If it is then I suggest you look for a SSD disk instead. a small 128GB is often more than enough.
This will make the server use less power, produce less heat and thereby also less noise, and it will be faster to access data on the disk.
Agree with the answers above. In addition to Tinkerer I want to add that HAOS would be my personal recommendation (vs. a self maintained Debian). I’ve recently helped two friends to get their first HA instance running and the Addons feature provided by HAOS makes the whole onboarding experience a lot more satisfying. Depending on your home automations, the provided VSCode Editor, the MQTT broker, or ZHA might just make the difference for you.
That said, of course it depends on your needs and preferences! Hope this was helpful
thank you all, so this pc is enough and if you were doing this, you will change the HDD to SSD 128gb and adding directly HAOS ? And i will be able to restore the back up from the old machine so i do not integrate everything from the beginning ?
HAOS might not be an option, due to missing drivers.
A Supervised install might be the best way to install it and maintaining a Debian installation is not hard today.
Mainly it is logging into SSH and doing a “apt update” followed by a “apt upgrade” to do regular minor updates. A major update from Debian 10 to Debian 11 is not much different.
And when the issue suddenly arise, then you MIGHT (HA puts some restrictions on the host OS, which you should abide by) be able use the Debian host OS for extra things.
I run 2 MPD instances on it to play my music on ShoutCast devices and on streaming devices too with HA as the controlling UI.
Yeah… don’t follow this advice. It’s encouraging you to ignore the requirements for Supervised, which is already a fragile enough install method, and to actively set yourself up for failure.
SSD and ram is better.
CPU is better on paper, but might be overkill in use cases and actually use more power in all cases and thereby need more cooling wilhich might result in more noise from fans.
Just to be clear, HA does not require a particularly powerful machine. My installation is running in a Docker container on my DS220+ NAS, which is far less powerful than any of the specs posted here, and doesn’t struggle at all.
The DS220+ has a dual-core Celeron J9025 CPU, 6GB of RAM (upgraded from the OEM 2GB), and a load of HDD storage — and HA is running just as one of the many jobs on that box.
If you can get a Raspberry Pi where you are, you’ll save a lot of electricity versus either of the PCs posted.
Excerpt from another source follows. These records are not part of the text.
(** A stretch that changed the pipe from [p] to [p'] keeps the promises to the
    threads of a map whose sleepers were woken as needed. *)
Lemma inv_threads y p' ws ts' i0 sent' recv' :
  inv y -> pipe_ok p' -> pp_lock p' = false -> sent' = recv' ++ contents p' ->
  readopen p' = readopen (y_pipe y) -> writeopen p' = writeopen (y_pipe y) ->
  (count p' = count (y_pipe y) \/ count (y_pipe y) <> 512 \/ nwrite_chan addr ∈ ws) ->
  (count p' = count (y_pipe y) \/ count (y_pipe y) <> 0 \/ nread_chan addr ∈ ws \/ kills y = true \/ readopen p' = 0) ->
  (forall i t, i <> i0 -> ts' !! i = Some t -> (wakes ws <$> threads y) !! i = Some t) ->
  (forall t, ts' !! i0 = Some t -> (th_killed t = true -> kills y = true) /\ if is_writer (th_call t)
     then writeopen p' <> 0 /\ (th_asleep t = true -> count p' = 512 /\ readopen p' <> 0)
     else readopen p' <> 0 /\ (th_asleep t = true -> writeopen p' <> 0 /\ (kills y = false -> count p' = 0))) ->
  inv (System p' ts' sent' recv' (kills y)).
Proof.
  intros Hi Hok Hlk Hs Hro Hwo Hw Hr Hts H0. split; simpl; try done; intros i t Ht Hc.
  all: destruct (decide (i = i0)) as [->|Hne]; [destruct (H0 t Ht) as [? H0']; try rewrite Hc in H0'; by auto|].
  all: destruct (wakes_lookup _ _ _ _ (Hts i t Hne Ht)) as (t0 & Ht0 & Ec & Ek & Ha).
  - rewrite Ec in Hc. destruct (inv_writer y Hi i t0 Ht0 Hc) as [H1 H2]. rewrite Hro, Hwo. split; [done|].
    intros Hs'. destruct (Ha Hs') as [Ha1 Ha2]. rewrite Hc in Ha2. destruct (H2 Ha1) as [E1 E2].
    split; [|done]. destruct Hw as [->|[?|?]]; done.
  - rewrite Ec in Hc. destruct (inv_reader y Hi i t0 Ht0 Hc) as [H1 H2]. rewrite Hro, Hwo. split; [done|].
    intros Hs'. destruct (Ha Hs') as [Ha1 Ha2]. rewrite Hc in Ha2. destruct (H2 Ha1) as [E1 E2].
    split; [done|]. intros Hk. specialize (E2 Hk). destruct Hr as [->|[?|[?|[?|?]]]]; congruence.
  - eapply (inv_killed y Hi); [done|congruence].
Qed.

Lemma lookup_fmap_delete {A B} (f : A -> B) (m : gmap nat A) i j x :
  j <> i -> (f <$> delete i m) !! j = Some x -> (f <$> m) !! j = Some x.
Proof. intros Hne. by rewrite fmap_delete, lookup_delete_ne. Qed.

Lemma inv_write y i data n k (r : Z + list Z) p' e' :
  inv y -> threads y !! i = Some (Thread (Writer data n) false k) ->
  wseg data n (acquired k (y_pipe y)) = (Ret r, (p', e')) ->
  exists ts', inv (System (lock_pipe false p') ts'
      (sent y ++ take (Z.to_nat (u32 (nwrite p' - nwrite (y_pipe y)))) data) (recv y) (kills y)) /\
    match r with
    | inl _ => ts' = wakes (woken e') <$> delete i (threads y) /\ lock_pipe false p' = p'
    | inr rest => ts' = <[i := Thread (Writer rest n) true k]> (wakes (woken e') <$> threads y)
    end.
Proof.
  intros Hi Ht Hrun. pose proof (inv_ok y Hi) as Hok. set (p := y_pipe y) in *.
  destruct (inv_writer y Hi i _ Ht eq_refl) as [Hwo _]. fold p in Hwo.
  pose proof (count_range p) as Hcr. pose proof (ok_count _ Hok) as Hc.
  unfold acquired in Hrun. rewrite (wseg_run data n (lock_pipe true p) (Env 0 k [])) in Hrun by (done || by apply ok_lock).
  destruct (sent_puts (lock_pipe true p) data (ok_lock true p Hok)) as (Es & Hok' & Ec & Ero & Ewo & _).
  set (q := puts (take (room (lock_pipe true p)) data) (lock_pipe true p)) in *. cbv zeta in Hrun. fold q in Hrun.
  change (contents (lock_pipe true p)) with (contents p) in Ec.
  change (nwrite (lock_pipe true p)) with (nwrite p) in Es.
  change (room (lock_pipe true p)) with (room p) in *. change (readopen (lock_pipe true p)) with (readopen p) in *.
  change (writeopen (lock_pipe true p)) with (writeopen p) in *. simpl cur_killed in Hrun.
  assert (sent y ++ take (room p) data = recv y ++ contents q) as Hf.
  { rewrite Ec, (inv_fifo y Hi). fold p. by rewrite app_assoc. }
  assert (length (contents q) = Z.to_nat (count p) + length (take (room p) data))%nat as El
    by (rewrite Ec, length_app, length_contents; done).
  rewrite length_contents, length_take in El. pose proof (count_range q) as Hcq.
  destruct (_ <=? _)%nat eqn:E1; [|destruct (_ || _) eqn:E2]; injection Hrun as <- <- <-.
  - eexists. split; [|split; [reflexivity|done]]. change (nwrite (lock_pipe false q)) with (nwrite q). rewrite Es.
    eapply (inv_threads y _ (nread_chan addr :: []) _ i); [done|by repeat apply ok_lock|done|done|done|done| | | |].
    + destruct (decide (length data = 0)%nat); [left; change (count q = count p); lia|].
      right; left. fold p. apply Nat.leb_le in E1. unfold room in E1. lia.
    + right; right; left. left.
    + intros j t Hne Hj. by eapply lookup_fmap_delete.
    + intros t. by rewrite lookup_fmap, lookup_delete_eq.
  - eexists. split; [|split; [reflexivity|done]]. change (nwrite (lock_pipe false q)) with (nwrite q). rewrite Es.
    eapply (inv_threads y _ [] _ i); [done|by repeat apply ok_lock|done|done|done|done| | | |].
    + destruct (decide (room p = 0)%nat); [left; change (count q = count p); lia|]. right; left. fold p. unfold room in *. lia.
    + right; right; right. apply orb_true_iff in E2 as [E2|E2]; [right|left; by apply (inv_killed y Hi i _ Ht)].
      bool_to_prop. simpl. congruence.
    + intros j t Hne Hj. by eapply lookup_fmap_delete.
    + intros t. by rewrite lookup_fmap, lookup_delete_eq.
  - eexists. split; [|reflexivity]. rewrite Es.
    eapply (inv_threads y _ (nread_chan addr :: []) _ i); [done|by repeat apply ok_lock|done|done|done|done| | | |].
    + destruct (decide (room p = 0)%nat); [left; change (count q = count p); lia|]. right; left. fold p. unfold room in *. lia.
    + right; right; left. left.
    + intros j t Hne. by rewrite lookup_insert_ne.
    + intros t. rewrite lookup_insert_eq. intros [= <-]. simpl. rewrite Ero, Ewo.
      split; [by apply (inv_killed y Hi i _ Ht)|]. split; [done|]. intros _.
      apply Nat.leb_gt in E1. apply orb_false_iff in E2 as [E2 _]. bool_to_prop.
      split; [change (count (lock_pipe false q)) with (count q); unfold room in *; lia|done].
Qed.

Lemma inv_read y i n k (r : (Z * list Z) + unit) p' e' :
  inv y -> threads y !! i = Some (Thread (Reader n) false k) ->
  rseg n (acquired k (y_pipe y)) = (Ret r, (p', e')) ->
  match r with
  | inl (_, d) => inv (System p' (wakes (woken e') <$> delete i (threads y)) (sent y) (recv y ++ d) (kills y))
  | inr _ => inv (System (lock_pipe false p')
      (<[i := Thread (Reader n) true k]> (wakes (woken e') <$> threads y)) (sent y) (recv y) (kills y))
  end.
Proof.
  intros Hi Ht Hrun. pose proof (inv_ok y Hi) as Hok. destruct (inv_reader y Hi i _ Ht eq_refl) as [Hro _].
  pose proof (rseg_run n _ (Env 0 k []) (ok_lock true _ Hok) eq_refl) as Hrs. unfold acquired in Hrun.
  change (count (lock_pipe true (y_pipe y))) with (count (y_pipe y)) in Hrs.
  change (writeopen (lock_pipe true (y_pipe y))) with (writeopen (y_pipe y)) in Hrs.
  destruct (_ && _) eqn:E; [bool_to_prop|].
  - simpl cur_killed in Hrs. rewrite Hrs in Hrun. destruct k; injection Hrun as <- <- <-.
    + rewrite app_nil_r. eapply (inv_threads y _ [] _ i); try done; [by repeat apply ok_lock|apply (inv_fifo y Hi)|by left|by left| |].
      * intros j t Hne Hj. by eapply lookup_fmap_delete.
      * intros t. by rewrite lookup_fmap, lookup_delete_eq.
    + eapply (inv_threads y _ [] _ i); try done; [by repeat apply ok_lock|apply (inv_fifo y Hi)|by left|by left| |].
      * intros j t Hne. by rewrite lookup_insert_ne.
      * intros t. rewrite lookup_insert_eq. by intros [= <-].
  - clear E. destruct Hrs as (q & E1 & Hq & E2 & E3 & E4 & E5 & _). rewrite E1 in Hrun. injection Hrun as <- <- <-.
    change (contents (lock_pipe true (y_pipe y))) with (contents (y_pipe y)) in *.
    eapply (inv_threads y _ [nwrite_chan addr] _ i); try done.
    + rewrite E2, (inv_fifo y Hi), <- app_assoc. by rewrite take_drop.
    + right; right. left.
    + destruct (decide (count (y_pipe y) = 0)) as [E0|]; [left|by right; left].
      rewrite E0. pose proof (length_contents q) as El. rewrite E2, length_drop, length_contents in El.
      pose proof (count_range q). lia.
    + intros j t Hne Hj. by eapply lookup_fmap_delete.
    + intros t. by rewrite lookup_fmap, lookup_delete_eq.
Qed.

Lemma close_run w p e : pp_lock p = false ->
  pipeclose pe_pipe pe_env addr (ret tt) w (p, e) =
    (Ret tt, if w then (set_writeopen 0 p, env_wake (nread_chan addr) e)
             else (set_readopen 0 p, env_wake (nwrite_chan addr) e)).
Proof.
  intros Hl. destruct p as [lk d nr nw ro wo]. simpl in Hl. subst lk. unfold pipeclose, acquire_flag, release_flag, wakeup_ev.
  destruct w; cbv [bind gets ret panic_if modify]; simpl; [destruct (ro =? 0)|destruct (wo =? 0)]; done.
Qed.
In Bulgaria used Raspberry Pi 4 is around 150-200 euro, and these mini pcs around 100euro. I calculated that with one of them with 65watts max pawer usage they will consume about 1.2 watts per day at max power. That is around 5-6 euro per month. With Pi it will be less for sure but it is not so much i think
Then don’t complicate the installation with Docker or Vitrual Machines.
I am running my Home Assistant using the X86 image on an Intel NUC i5. Basically if the PC can run Linux, it can run Home Assistant.
Many have said that my NUC is “overpowered” for Home Assistant, but when a restart only takes ten seconds and my Node Red deploys take two seconds, I appreciate the overkill. And I will never suffer an SD card failure.
Before you install the SSD, flash the HAOS image to it from a PC and a USB docking station. (I use Balena Etcher). It should boot into Home Assistant as soon as you install the SSD. Then copy your existing backup tar file to the backup folder (from the root). When you go to restore, you should see the backup there.
WiFi is not the only drivers that are not being public domain.
You might be able to get it running with another similar driver, but you might also be missing performance, stability and features then.
Many WiFi cards also include the Bluetooth adapter.